--- Problem statement ---
Scan the records for lines with the word "replace", and copy every such line.

--- Dataset entries ---
------

(* ===== verification/Chain.v ===== *)
(** * A chain of slot owners

    The owners of one slot, in the order of the coordinator's chain, each with
    the assignment the coordinator's server gives it
    (src/coordserver/server.go), and every way they can interact while the
    membership stays as it is: any owner may answer a client, the journal, a
    timer or a neighbour at any time; whatever an owner has sent may reach any
    owner, late, more than once, out of order or not at all; a completion may
    come with any result.  [rep_log] and [rep_base] are what a proof follows:
    the operations the owner has staged, and the contents of its backend. *)

From S2P Require Import Prelude.
From S2P Require Import CoordTypes.
From S2P Require Import StorageTypes.
From S2P Require Import CoordServer.
From S2P Require Import SlotReducer.
From S2P Require Import SlotOwner.
From S2P Require Import SlotLifecycle.
From S2P Require Import SlotMessages.
From S2P Require Import Backend.
From S2P Require Import SlotProps.
From S2P Require Import SlotTheorems.

Open Scope Z_scope.
Open Scope record_scope.
Import Owner.

Record chain_replica := {
  rep_log : list WriteOperation;
  rep_base : Snapshot;
  rep_owner : ownerRuntime;
}.

Abbreviation rep_record r := (own_record (or_rt (rep_owner r))).
Abbreviation rep_committed r := (rr_highestCommittedSequence (own_record (or_rt (rep_owner r)))).

(** The log with what the record has staged beyond it. *)
Definition extend_log (log : list WriteOperation) (record : replicaRecord) : list WriteOperation :=
  log ++ omap (fun k => rr_preparedEntries record !! (zlength log + 1 + Z.of_nat k))
           (seq 0 (Z.to_nat (rr_nextSequence record - 1 - zlength log))).

Definition after_handler (r : chain_replica) (o : ownerRuntime) : chain_replica :=
  {| rep_log := extend_log (rep_log r) (own_record (or_rt o)); rep_base := rep_base r; rep_owner := o |}.

(** Some owner has started this. *)
Definition sent (w : list chain_replica) (e : owner_effect) : Prop :=
  exists j r, w !! j = Some r /\ e ∈ or_effects (rep_owner r).

Section chain.
Context (chain : Chain) (nodesByID : gmap string Node) (version : Z).

Definition node_at (i : nat) : string := default "" (replica_NodeID <$> chain_Replicas chain !! i).

Definition assignment_at (i : nat) : ReplicaAssignment :=
  default noAssignment (server_assignmentForNode chain nodesByID (node_at i) version).

(** What the owner at position [i] can do in a world [w]. *)
Inductive owner_step (w : list chain_replica) (i : nat) (r : chain_replica) : chain_replica -> Prop :=
| step_submit climits now n kind key value conditions o' n' answer :
    has_room (or_rt (rep_owner r)) -> kind = OperationKindPut \/ kind = OperationKindDelete ->
    handleSubmitWrite (node_at i) (in_backend (rep_base r)) climits now n kind key value conditions (rep_owner r)
      = (o', n', answer) ->
    owner_step w i r (after_handler r o')
| step_forward limits jc target req after resp :
    sent w (EffForward target req after) ->
    owner_step w i r (after_handler r (handleForwardWrite (node_at i) limits jc req resp (rep_owner r)))
| step_advance limits jc target req assignment resp :
    sent w (EffCommitAdvance target req assignment) ->
    owner_step w i r (after_handler r (handleCommitAdvanceRequest (node_at i) limits jc req resp (rep_owner r)))
| step_prepared limits jc prepare after result :
    EffPrepare prepare after ∈ or_effects (rep_owner r) ->
    owner_step w i r (after_handler r (prepareCompleted (node_at i) limits jc prepare after result (rep_owner r)))
| step_range limits jc assignment ready result :
    EffHeadCommitRange assignment ready ∈ or_effects (rep_owner r) ->
    owner_step w i r (after_handler r (headCommitRangeCompleted (node_at i) limits jc ready result (rep_owner r)))
| step_forwarded limits jc target req after result :
    EffForward target req after ∈ or_effects (rep_owner r) ->
    owner_step w i r (after_handler r (forwardCompleted (node_at i) limits jc req after result (rep_owner r)))
| step_advanced target req assignment result :
    EffCommitAdvance target req assignment ∈ or_effects (rep_owner r) ->
    owner_step w i r (after_handler r (commitAdvanceCompleted (node_at i) req assignment result (rep_owner r)))
| step_fetched limits jc plan result install set upsert :
    EffFetchSnapshot plan ∈ or_effects (rep_owner r) ->
    (forall highest, result = Ok highest -> exists j s, i = S j /\ w !! j = Some s /\ highest <= rep_committed s) ->
    owner_step w i r
      (after_handler r (snapshotFetched (node_at i) limits jc install set upsert plan result (rep_owner r)))
| step_drain limits jc :
    owner_step w i r (after_handler r (drainScheduled (node_at i) limits jc (rep_owner r)))
| step_replay :
    owner_step w i r (after_handler r (replayTimerFired (node_at i) (rep_owner r)))
| step_activate upsert :
    owner_step w i r (after_handler r
      ((rep_owner r) <| or_rt := (activateReplicaReady upsert (or_rt (rep_owner r))).1 |>))
| step_release n :
    owner_step w i r (after_handler r
      ((rep_owner r) <| or_rt := (releaseClientWrite (or_rt (rep_owner r)) n).1 |>))
| step_apply h :
    rr_materializedCommittedSequence (rep_record r) <= h <= rep_committed r ->
    owner_step w i r {| rep_log := rep_log r; rep_base := materialise (ztake h (rep_log r));
                        rep_owner := rep_owner r |}
| step_materialised b h :
    rep_base r = materialise (ztake b (rep_log r)) -> b <= rep_committed r ->
    rr_materializedCommittedSequence (rep_record r) <= h <= b ->
    owner_step w i r (after_handler r ((rep_owner r) <| or_rt := markMaterialized (or_rt (rep_owner r)) h |>)).

Definition chain_step (w w' : list chain_replica) : Prop :=
  exists i r r', w !! i = Some r /\ owner_step w i r r' /\ w' = <[i := r']> w.

(** A chain whose owners all start with the same operations, committed and
    [m] of them materialised, and nothing in flight: new replicas that have
    caught up, or replicas recovered from their journals. *)
Record replica_start (log : list WriteOperation) (i : nat) (r : chain_replica) : Prop := {
  rst_log : rep_log r = log;
  rst_assignment : rr_assignment (rep_record r) = assignment_at i;
  rst_record : exists m, restored log m (rep_record r) /\ rep_base r = materialise (ztake m log);
  rst_token : rr_highestCommitTokenReceived (rep_record r) = zlength log;
  rst_buffered : rr_bufferedForwards (rep_record r) = ∅ /\ rr_bufferedCommits (rep_record r) = ∅;
  rst_recent : rr_recentCommittedForwards (rep_record r) = ∅;
  rst_owner : rep_owner r = new_owner (or_rt (rep_owner r));
  rst_runtime : or_rt (rep_owner r) =
    {| own_slot := chain_Slot chain; own_exists := true; own_record := rep_record r; own_committedMetadata := ∅;
       own_progressionGap := false; own_progressionGapSequence := 0 |};
}.

Definition chain_start (w : list chain_replica) : Prop :=
  length w = length (chain_Replicas chain) /\
  exists log, log_ok log /\ zlength log < u64_mod - 2 /\ forall i r, w !! i = Some r -> replica_start log i r.

Definition chain_reachable (w : list chain_replica) : Prop := exists w0, chain_start w0 /\ rtc chain_step w0 w.
End chain.
(* ===== verification/ChainTheorems.v ===== *)
(** * What a chain promises

    Whatever the owners of a chain do and however their messages are delayed,
    repeated or lost, every replica's log is a prefix of its predecessor's, and
    what a replica has committed its successor has committed too.  So a write
    that is acknowledged is staged, durable and committed on every replica, and
    a read of any replica returns the state after a prefix of the tail's
    committed operations that is current at some moment of the read. *)

From S2P Require Import Prelude.
From S2P Require Import CoordTypes.
From S2P Require Import Placement.
From S2P Require Import Reconfig.
From S2P Require Import ReconfigProps.
From S2P Require Import StorageTypes.
From S2P Require Import Runtime.
From S2P Require Import CoordServer.
From S2P Require Import SlotReducer.
From S2P Require Import SlotOwner.
From S2P Require Import SlotLifecycle.
From S2P Require Import SlotMessages.
From S2P Require Import Backend.
From S2P Require Import SlotProps.
From S2P Require Import SlotTheorems.
From S2P Require Import OwnerProps.
From S2P Require Import OwnerTermination.
From S2P Require Import RouterTheorems.
From S2P Require Import Chain.

Open Scope Z_scope.
Open Scope record_scope.
Import Owner.

(** ** The assignments of a serving chain *)
Record serving (chain : Chain) : Prop := {
  sv_ids : NoDup (ids_of chain);
  sv_names : Forall (fun r => replica_NodeID r <> "") (chain_Replicas chain);
  sv_active : Forall (fun r => is_state ReplicaStateActive r = true) (chain_Replicas chain);
}.

Section chain.
Context (chain : Chain) (nodesByID : gmap string Node) (version : Z).
Context (Hserving : serving chain).

Abbreviation size := (length (chain_Replicas chain)).
Abbreviation node_at := (node_at chain).
Abbreviation assignment_at := (assignment_at chain nodesByID version).

Lemma node_at_lt i : (i < size)%nat -> exists r, chain_Replicas chain !! i = Some r /\ node_at i = replica_NodeID r /\ node_at i <> "".
Proof.
  intros [r Hr]%lookup_lt_is_Some_2. exists r. unfold Chain.node_at. rw Hr. cbn. split; [done|]. split; [done|].
  exact (proj1 (Forall_lookup _ _) (sv_names _ Hserving) _ _ Hr).
Qed.

Lemma node_at_ge i : (size <= i)%nat -> node_at i = "".
Proof. intros Hi. unfold Chain.node_at. by rw lookup_ge_None_2. Qed.

Lemma node_inj i j : (i < size)%nat -> node_at i = node_at j -> i = j.
Proof.
  intros Hi Heq. destruct (node_at_lt i Hi) as (r & Hr & Hn & Hne). destruct (Nat.lt_ge_cases j size) as [Hj|Hj].
  - destruct (node_at_lt j Hj) as (r' & Hr' & Hn' & _).
    apply (NoDup_lookup _ _ _ (replica_NodeID r) (sv_ids _ Hserving)); unfold ids_of, replicaIDs; rw list_lookup_fmap.
    + by rw Hr.
    + rw Hr' /=. congruence.
  - by rw (node_at_ge j Hj) in Heq.
Qed.

Definition node_before (i : nat) : string := match i with O => "" | S j => node_at j end.

Lemma assignment_spec i : (i < size)%nat ->
  PredecessorNodeID (asg_Peers (assignment_at i)) = node_before i /\
  SuccessorNodeID (asg_Peers (assignment_at i)) = node_at (S i) /\
  asg_Role (assignment_at i) = role_at i size /\ TailNodeID (asg_Peers (assignment_at i)) = node_at (size - 1) /\
  asg_Slot (assignment_at i) = chain_Slot chain /\ asg_ChainVersion (assignment_at i) = version.
Proof.
  intros Hi. destruct (node_at_lt i Hi) as (r & Hr & Hn & Hne).
  unfold Chain.assignment_at, server_assignmentForNode, assignmentForNode. rw Hn.
  rw (findReplicaIndex_NoDup chain i r (sv_ids _ Hserving) Hr). cbn -[Nat.ltb]. split_and!; try done.
  - unfold node_before. destruct i as [|j]; [done|]. cbn. by rw Nat.sub_0_r.
  - unfold Chain.node_at. destruct (Nat.ltb_spec (i + 1) size) as [Hlt|Hge]; replace (i + 1)%nat with (S i) in * by lia; [done|].
    by rw lookup_ge_None_2.
  - unfold chain_tail. rw filter_all; [apply (sv_active _ Hserving)|]. rw last_lookup -Nat.sub_1_r. unfold Chain.node_at.
    destruct (node_at_lt (size - 1)) as (l & Hl & _); [lia|]. by rw Hl.
Qed.

(** ** The log of a handler *)
Lemma omap_seq {A} (f : nat -> option A) (l : list A) : (forall k x, l !! k = Some x -> f k = Some x) ->
  omap f (seq 0 (length l)) = l.
Proof.
  induction l as [|x l IH] using rev_ind; intros Hf; [done|].
  rw length_app Nat.add_1_r seq_S omap_app IH.
  - intros k y Hy. apply Hf. by apply lookup_app_l_Some.
  - cbn. rw (Hf (length l) x); [|done]. by rw lookup_app_r // Nat.sub_diag.
Qed.

Lemma extend_eq log log' base rt : slot_inv log' base rt -> log `prefix_of` log' ->
  rr_materializedCommittedSequence (own_record rt) <= zlength log -> extend_log log (own_record rt) = log'.
Proof.
  intros Hi [more ->] Hm. unfold extend_log. f_equal. pose proof (si_next _ _ _ Hi) as Hn.
  replace (Z.to_nat _) with (length more) by (rw Hn; unfold zlength; rw length_app; lia).
  apply omap_seq. intros k op Hk. assert ((log ++ more) !! (length log + k)%nat = Some op) as Hop.
  { rw lookup_app_r; [lia|]. by replace (length log + k - length log)%nat with k by lia. }
  pose proof (lo_sequence _ (si_log _ _ _ Hi) _ _ Hop) as Hs.
  replace (zlength log + 1 + Z.of_nat k) with (op_Sequence op) by (unfold zlength; lia).
  apply (si_prepared _ _ _ Hi _ _ Hop). unfold zlength in *. lia.
Qed.

(** ** The invariant *)
Definition fits (op : WriteOperation) : Prop := supported op /\ op_Sequence op < u64_mod - 2.

(** The operations an owner may be handed: by its clients, or by its
    predecessor. *)
Definition allowed (w : list chain_replica) (i : nat) : WriteOperation -> Prop :=
  match i with
  | O => fits
  | S j => fun op => match w !! j with Some r => op ∈ rep_log r | None => False end
  end.

(** What its successor may have told it. *)
Definition told (w : list chain_replica) (i : nat) : Z :=
  match w !! S i with Some r => rep_committed r | None => 0 end.

Abbreviation owner_at w i := (owner_ok (node_at i) (assignment_at i) (allowed w i) (told w i)).

Record chain_inv (w : list chain_replica) : Prop := {
  ci_length : length w = size;
  ci_owner : forall i r, w !! i = Some r -> owner_at w i (rep_log r) (rep_base r) (rep_owner r);
  ci_fits : forall i r, w !! i = Some r -> Forall fits (rep_log r);
  ci_prefix : forall i r r', w !! i = Some r -> w !! S i = Some r' -> rep_log r' `prefix_of` rep_log r;
}.

Lemma inv_lt w i r : chain_inv w -> w !! i = Some r -> (i < size)%nat.
Proof. intros Hi Hr. rw -(ci_length _ Hi). by apply lookup_lt_Some in Hr. Qed.

Lemma inv_committed w i r r' : chain_inv w -> w !! i = Some r -> w !! S i = Some r' -> rep_committed r <= rep_committed r'.
Proof.
  intros Hi Hr Hr'. pose proof (ow_token _ _ _ _ _ _ _ (ci_owner _ Hi _ _ Hr)) as Ht.
  destruct (assignment_spec i (inv_lt _ _ _ Hi Hr)) as (_ & Hs & _). rw Hs in Ht.
  destruct (node_at_lt (S i) (inv_lt _ _ _ Hi Hr')) as (_ & _ & _ & Hne). rw (proj2 (String.eqb_neq _ _) Hne) in Ht.
  unfold told in Ht. rw Hr' in Ht. lia.
Qed.

Lemma allowed_fits w i op : chain_inv w -> allowed w i op -> fits op.
Proof.
  intros Hi. destruct i as [|j]; [done|]. cbn. destruct (w !! j) as [r|] eqn:Hr; [|done].
  exact (proj1 (Forall_forall _ _) (ci_fits _ Hi _ _ Hr) op).
Qed.

(** ** One owner's step *)
(** What a step of the owner at position [i] keeps. *)
Record local_ok (w : list chain_replica) (i : nat) (r r' : chain_replica) : Prop := {
  lk_owner : owner_at w i (rep_log r') (rep_base r') (rep_owner r');
  lk_log : rep_log r `prefix_of` rep_log r';
  lk_committed : rep_committed r <= rep_committed r';
  lk_new : forall k op, (length (rep_log r) <= k)%nat -> rep_log r' !! k = Some op -> allowed w i op;
}.

Abbreviation grown_at w i r := (grown (node_at i) (assignment_at i) (allowed w i) (told w i)
  (rep_log r) (rep_base r) (rep_committed r) u64_mod).

Lemma grown_start w i r : chain_inv w -> w !! i = Some r -> grown_at w i r (rep_owner r).
Proof.
  intros Hi Hr. exists (rep_log r). pose proof (ci_owner _ Hi _ _ Hr) as Hok. split; [done|]. split; [done|].
  destruct (si_order _ _ _ (ow_inv _ _ _ _ _ _ _ Hok)). pose proof (si_room _ _ _ (ow_inv _ _ _ _ _ _ _ Hok)). split; [lia|].
  intros k op Hk Hop%lookup_lt_Some. lia.
Qed.

Lemma grown_local w i r o : grown_at w i r o -> local_ok w i r (after_handler r o).
Proof.
  intros (log & Hok & Hl & (Hc & Hm & _) & Hf). unfold after_handler.
  rw (extend_eq (rep_log r) log (rep_base r) (or_rt o) (ow_inv _ _ _ _ _ _ _ Hok) Hl Hm). by split.
Qed.

Lemma keeps_local w i r rt : owner_at w i (rep_log r) (rep_base r) (rep_owner r) ->
  slot_inv (rep_log r) (rep_base r) rt ->
  quiet (rep_record r) ((own_record rt) <| rr_materializedCommittedSequence := rr_materializedCommittedSequence (rep_record r) |>) ->
  rr_highestCommittedSequence (own_record rt) = rep_committed r ->
  local_ok w i r (after_handler r ((rep_owner r) <| or_rt := rt |>)).
Proof.
  intros Hok Hi Hq Hc. unfold after_handler. cbn [or_rt]. destruct (si_order _ _ _ Hi).
  rw (extend_eq (rep_log r) (rep_log r) (rep_base r) rt Hi (reflexivity _)); [lia|].
  split; [by apply owner_keeps|done|cbn; lia|]. intros k op Hk Hop%lookup_lt_Some. cbn in Hop. lia.
Qed.

(** A replica below the head takes no writes. *)
Lemma submit_refused i get climits now n kind key value conditions o o' n' answer :
  (S i < size)%nat -> rr_assignment (record_of o) = assignment_at (S i) ->
  handleSubmitWrite (node_at (S i)) get climits now n kind key value conditions o = (o', n', answer) -> o' = o.
Proof.
  intros Hlt Ha. unfold handleSubmitWrite, SlotOwner.handleSubmitWrite.
  assert (o <| or_rt := or_rt o |> = o) as Ho by by destruct o.
  destruct (activeRecord (or_rt o)) as [record|e] eqn:Hact; [|intros (<- & _)%triple_eq; exact Ho].
  assert (record = record_of o) as ->.
  { unfold activeRecord in Hact. apply bind_Ok in Hact as (u1 & _ & (u2 & _ & (u3 & _ & H)%bind_Ok)%bind_Ok).
    by injection H as <-. }
  destruct (assignment_spec (S i) Hlt) as (_ & _ & Hrole & _). rw Ha Hrole.
  assert (role_at (S i) size = ReplicaRoleTail \/ role_at (S i) size = ReplicaRoleMiddle) as Hr.
  { unfold role_at. destruct (Nat.eqb_spec size 1); [lia|]. destruct (S i =? 0)%nat eqn:E; [done|].
    destruct (S i =? size - 1)%nat; auto. }
  destruct Hr as [-> | ->]; intros (<- & _)%triple_eq; exact Ho.
Qed.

------

--- Solution below ---
  - unfold Chain.node_at. destruct (Nat.ltb_spec (i + 1) size) as [Hlt|Hge]; replace (i + 1)%nat with (S i) in * by lia; [done|].
  replace (Z.to_nat _) with (length more) by (rw Hn; unfold zlength; rw length_app; lia).
  { rw lookup_app_r; [lia|]. by replace (length log + k - length log)%nat with k by lia. }
  replace (zlength log + 1 + Z.of_nat k) with (op_Sequence op) by (unfold zlength; lia).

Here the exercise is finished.